Cancer Survival: Principles, Methods and Applications, 7-11 July 2025, London

Cancer Survival; Principles, Methods and Applications banner
The short course Cancer Survival: Principles, Methods and Applications is focused on the estimation and real-world applications of cancer survival, including the theory, the formulae, and statistical modelling. It also covers cancer registration, data quality control, other metrics such as incidence, mortality, cure and prevalence, as well as international and world-wide comparisons of survival, and the public health and policy implications of trends and inequalities in cancer survival. Over the years, researchers from more than 60 countries. This year it will be the 18th edition of the annual course.

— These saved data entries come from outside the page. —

(** The loop of [rfind]: [idx] counts down to zero, so the recursion is on
    [idx] itself. *)
Fixpoint rfind_loop (chars text : list Z) (n : nat) : outcome Z :=
  match n with
  | O => Done (-1)
  | S n' =>
      let idx := Z.of_nat n in
      let* m := match_loop chars idx text 0 in
      if m then Done (to_int idx) else rfind_loop chars text n'
  end.

(** [unc_text::rfind] *)
Definition rfind (t : unc_text) (text : list Z) (sidx : Z) : outcome Z :=
  let len := strlen text in
  let midx := to_size_t (size t - len) in
  let sidx := if sidx >? midx then midx else sidx in
  rfind_loop (m_chars t) text (Z.to_nat sidx).

(** ** Equality and prefix tests *)

(** The loop of [equals]. *)
Fixpoint equals_loop (t ref : unc_text) (len : Z) (fuel : nat) (idx : Z)
  : outcome bool :=
  match fuel with
  | O => OutOfFuel
  | S fuel' =>
      if idx <? len then
        let* c1 := vec_get (m_chars t) idx in
        let* c2 := vec_get (m_chars ref) idx in
        if negb (c1 =? c2) then Done false
        else equals_loop t ref len fuel' (to_size_t (idx + 1))
      else Done true
  end.

(** [unc_text::equals]; the loop body runs at most [len] times. *)
Definition equals (t ref : unc_text) : outcome bool :=
  let len := size t in
  if negb (size ref =? len) then Done false
  else equals_loop t ref len (Z.to_nat len + 1) 0.

(** The loop of [startswith] for a C string pattern.  [text] is what the
    pointer [text] still points to, so [*text] is non-zero exactly when the
    list is not empty; the two loop conditions have no side effect, so the
    order in which they are looked at does not matter. *)
Fixpoint startswith_cstr_loop (t : unc_text) (orig_idx : Z) (text : list Z) (idx : Z)
  : outcome bool :=
  match text with
  | [] => Done (negb (idx =? orig_idx) && true)
  | c :: text' =>
      if idx <? size t then
        let* x := vec_get (m_chars t) idx in
        if negb (c =? x) then Done false
        else startswith_cstr_loop t orig_idx text' (to_size_t (idx + 1))
      else Done (negb (idx =? orig_idx) && false)
  end.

This short course is run by the London School of Hygiene & Tropical Medicine's Cancer Survival Group.
A highly experienced international faculty will present a stimulating and intensive one-week course on the principles, methods and applications of cancer survival estimated with population-based cancer registry data. You will enjoy lectures and discussions, computer-based exercises with real data, daily review sessions and a session for participants to present their own work or ideas for debate. You will be provided with digital or printed copies of all lectures, practical exercises and solutions. For computer-based exercises, you will be expected to use your own laptop.

Net survival will be the main approach to analysis, with a discussion of recent methodological developments. The methodological concepts of cancer survival will be illustrated by public health and policy applications throughout the week. Results from recent survival studies will be presented and their interpretation discussed.